Stored records
****************
(** C5: the degenerate cases of [BetterFilter::filter].  An empty input
    gives an empty result whatever the predicate is; a predicate that
    returns [true] on every item of the input gives the input back,
    unchanged; a predicate that returns [false] on every item gives the
    empty result. *)
Theorem filter_degenerate_cases m spec :
  (∀ fuel, BetterFilter.filter fuel [] spec m = Ret ([], m)) ∧
  (∀ items : list ptr,
     (∀ item, item ∈ items → evaluates m spec item true) →
     ∃ fuel, ∀ n, fuel ≤ n → BetterFilter.filter n items spec m = Ret (items, m)) ∧
  (∀ items : list ptr,
     (∀ item, item ∈ items → evaluates m spec item false) →
     ∃ fuel, ∀ n, fuel ≤ n → BetterFilter.filter n items spec m = Ret ([], m)).
Proof.
  split; [done|]. split.
  - intros items Hall.
    destruct (filters_intro m spec items (λ _, true) Hall) as [fuel H].
    exists fuel. intros n Hn. rewrite (H n Hn). by rewrite filter_all_true.
  - intros items Hall.
    destruct (filters_intro m spec items (λ _, false) Hall) as [fuel H].
    exists fuel. intros n Hn. rewrite (H n Hn). by rewrite filter_all_false.
Qed.

Lemma filter_degenerate_cases_witness :
  BetterFilter.filter 1 [] main.spec_green main.memory_green
    = Ret ([], main.memory_green) ∧
  (∃ fuel, ∀ n, fuel ≤ n →
     BetterFilter.filter n [main.apple; main.tree] main.spec_green main.memory_green
     = Ret ([main.apple; main.tree], main.memory_green)) ∧
  (∃ fuel, ∀ n, fuel ≤ n →
     BetterFilter.filter n [main.house; main.house] main.spec_green main.memory_green
     = Ret ([], main.memory_green)).
Proof.
  destruct (filter_degenerate_cases main.memory_green main.spec_green)
    as (Hnil & Htrue & Hfalse).
  split; [exact (Hnil 1)|]. split.
  - apply Htrue. intros item Hin. exists 1.
    elem_of_cases Hin; vm_compute; reflexivity.
  - apply Hfalse. intros item Hin. exists 1.
    elem_of_cases Hin; vm_compute; reflexivity.
Defined.

(** C7: a call [bf.filter(v, spec)] that returns leaves the memory as it
    found it.  The caller's vector at [v] holds the same pointers in the
    same order, every product behind a pointer is unchanged, and every
    specification object, with the color, size or operand references it
    was constructed with, is unchanged. *)
Theorem filter_does_not_mutate fuel v spec m result m' :
  BetterFilter.call_filter fuel v spec m = Ret (result, m') →
  m' = m ∧
  vectors m' !! v = vectors m !! v ∧
  (∀ item, products m' !! item = products m !! item) ∧
  (∀ r, specifications m' !! r = specifications m !! r).
Proof.
  intros H. apply read_only_call_filter in H as ->. done.
Qed.
(** The admin's queryset keeps the rows it lets through in the order of
    the inherited queryset, works row by row (it distributes over
    concatenation), and applying it to its own result changes nothing. *)
Theorem queryset_order_and_idempotence (base base' : list ModeratedObject) :
  sublist (queryset base) base
  /\ queryset (base ++ base') = queryset base ++ queryset base'
  /\ queryset (queryset base) = queryset base.
Proof.
  repeat apply conj.
  - unfold queryset. etrans; apply exclude_sublist.
  - unfold queryset. by rewrite !exclude_app.
  - pose proof (queryset_rows base) as Hall.
    unfold queryset at 1. unfold exclude.
    rewrite (filter_fixed _ (queryset base)).
    + apply filter_fixed. eapply Forall_impl; [exact Hall|].
      intros mo [_ Hstate]. cbn in *.
      by rewrite negb_true_iff, bool_decide_eq_false.
    + eapply Forall_impl; [exact Hall|].
      intros mo [Hstatus _]. cbn in *.
      by rewrite negb_true_iff, bool_decide_eq_false.
Qed.

End MoreListingProperties.

(** [get_actions] keeps every action other than [delete_selected] as the
    inherited table has it, and a table it has returned passes through
    it unchanged. *)
Theorem get_actions_keeps_other_actions
    {A} (inherited : gmap string A) (name : string) :
  name <> "delete_selected" ->
  exists actions,
    ModeratedObjectAdmin.get_actions inherited = Returns actions actions
    /\ actions !! name = inherited !! name
    /\ ModeratedObjectAdmin.get_actions actions = Returns actions actions.
Proof.
  intros Hname.
  assert (Hrun : forall table : gmap string A,
             ModeratedObjectAdmin.get_actions table
             = Returns (delete "delete_selected" table)
                       (delete "delete_selected" table)).
  { intros table.
    unfold ModeratedObjectAdmin.get_actions, mbind, ST_bind, try_except,
      py_delitem, get_state.
    destruct (table !! "delete_selected") eqn:Hlookup; cbn; [done|].
    by rewrite delete_id. }
  exists (delete "delete_selected" inherited).
  repeat apply conj.
  - apply Hrun.
  - by apply lookup_delete_ne.
  - rewrite Hrun. by rewrite delete_delete_eq.
Qed.
(** C10: the only check create-contribution makes on the amount is that it
    is truthy: whatever truthy value it has, once the lookups have been
    answered and the PAC is on one of the event's lists, the gateway is asked
    to charge that amount times 100. *)
Theorem amount_is_only_checked_for_truthiness (customer : string) (ev : Event) (p : Pac)
    (b : bool) :
  truthy (eventIden body) = true →
  truthy (pacIden body) = true →
  truthy (body_amount body) = true →
  hashes s0 !! (userIdenToStripeCustomerId, user_iden req_user) = Some customer →
  str_truthy customer = true →
  support_of ev p = Some b →
  ∃ m,
    run (boot handler s0)
      [(0%nat, Completes); (1%nat, Returns (PEvent ev)); (2%nat, Returns (PPac p))] = Some m ∧
    status (ctl m) = Running ∧
    responses (trace m) = [] ∧
    charges_issued (trace m) =
      [Service (ChargesCreate
         (PrimFloat.mul (to_number string_to_number (body_amount body)) 100) "usd" customer
         {| meta_eventIden := event_iden ev; meta_pacIden := pac_iden p; meta_support := b |})].
Proof.
  intros He Hp Ha Hc Hct Hs.
  unfold boot, create_contribution, missing_field. rewrite He, Hp, Ha. simpl.
  rewrite Hc. simpl. rewrite Hct. simpl. rewrite Hs. simpl.
  eexists. split; [done|]. done.
Qed.

End Contribution.


(** The run of C1 on the sample request, the event supporting the PAC. *)
Lemma support_follows_the_first_matching_list_witness :
  ∃ m,
    run (boot (Sample.contribute (JNum 25)) Sample.card_on_file)
      (Sample.lookups_answered Sample.rally) = Some m ∧
    charges_issued (trace m) =
      [Service (ChargesCreate 2500 "usd" "cus_1"
         {| meta_eventIden := "E1"; meta_pacIden := "P1"; meta_support := true |})].
Proof.
  exists (after (Sample.contribute (JNum 25)) Sample.card_on_file
            (Sample.lookups_answered Sample.rally)).
  split; [apply after_run; vm_compute; reflexivity|].
  apply (support_follows_the_first_matching_list Sample.not_numeric
    Sample.stringify_contribution Sample.alice (Sample.pledge (JNum 25)) "0.abc" "0.def"
    2000000 Sample.card_on_file (Sample.lookups_answered Sample.rally) _ "cus_1"
    Sample.rally Sample.committee).
  - apply after_run; vm_compute; reflexivity.
  - vm_compute. repeat constructor.
  - reflexivity.
  - vm_compute. repeat constructor.
  - vm_compute. repeat constructor.
Defined.

(** C1, as stated, fails when both lists name the PAC: the charge is made,
    with support = true, and the request ends with status 200. *)
Lemma listed_on_both_sides_is_charged_as_support :
  pac_iden Sample.committee ∈ supportPacs Sample.contested ∧
  pac_iden Sample.committee ∈ opposePacs Sample.contested ∧
  ∃ m,
    run (boot (Sample.contribute (JNum 25)) Sample.card_on_file)
      (Sample.writes_answered_one_failing Sample.contested) = Some m ∧
    charges_issued (trace m) =
      [Service (ChargesCreate 2500 "usd" "cus_1"
         {| meta_eventIden := "E1"; meta_pacIden := "P1"; meta_support := true |})] ∧
    responses (trace m) = [SendStatus 200].
Proof.
  split; [by left|]. split; [by left|].
  exists (after (Sample.contribute (JNum 25)) Sample.card_on_file
            (Sample.writes_answered_one_failing Sample.contested)).
  split; [apply after_run; vm_compute; reflexivity|].
  split; vm_compute; reflexivity.
Qed.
****************
▶ **YOUR ASSIGNMENT**
Reproduce, word for word and in full, only the lines above that start at the line with "(∀ r, specifications" and run through the line with "- unfold queryset. etrans;", both ends included.

▶ **WRITTEN ANSWER**
  (∀ r, specifications m' !! r = specifications m !! r).
Proof.
  intros H. apply read_only_call_filter in H as ->. done.
Qed.
(** The admin's queryset keeps the rows it lets through in the order of
    the inherited queryset, works row by row (it distributes over
    concatenation), and applying it to its own result changes nothing. *)
Theorem queryset_order_and_idempotence (base base' : list ModeratedObject) :
  sublist (queryset base) base
  /\ queryset (base ++ base') = queryset base ++ queryset base'
  /\ queryset (queryset base) = queryset base.
Proof.
  repeat apply conj.
  - unfold queryset. etrans; apply exclude_sublist.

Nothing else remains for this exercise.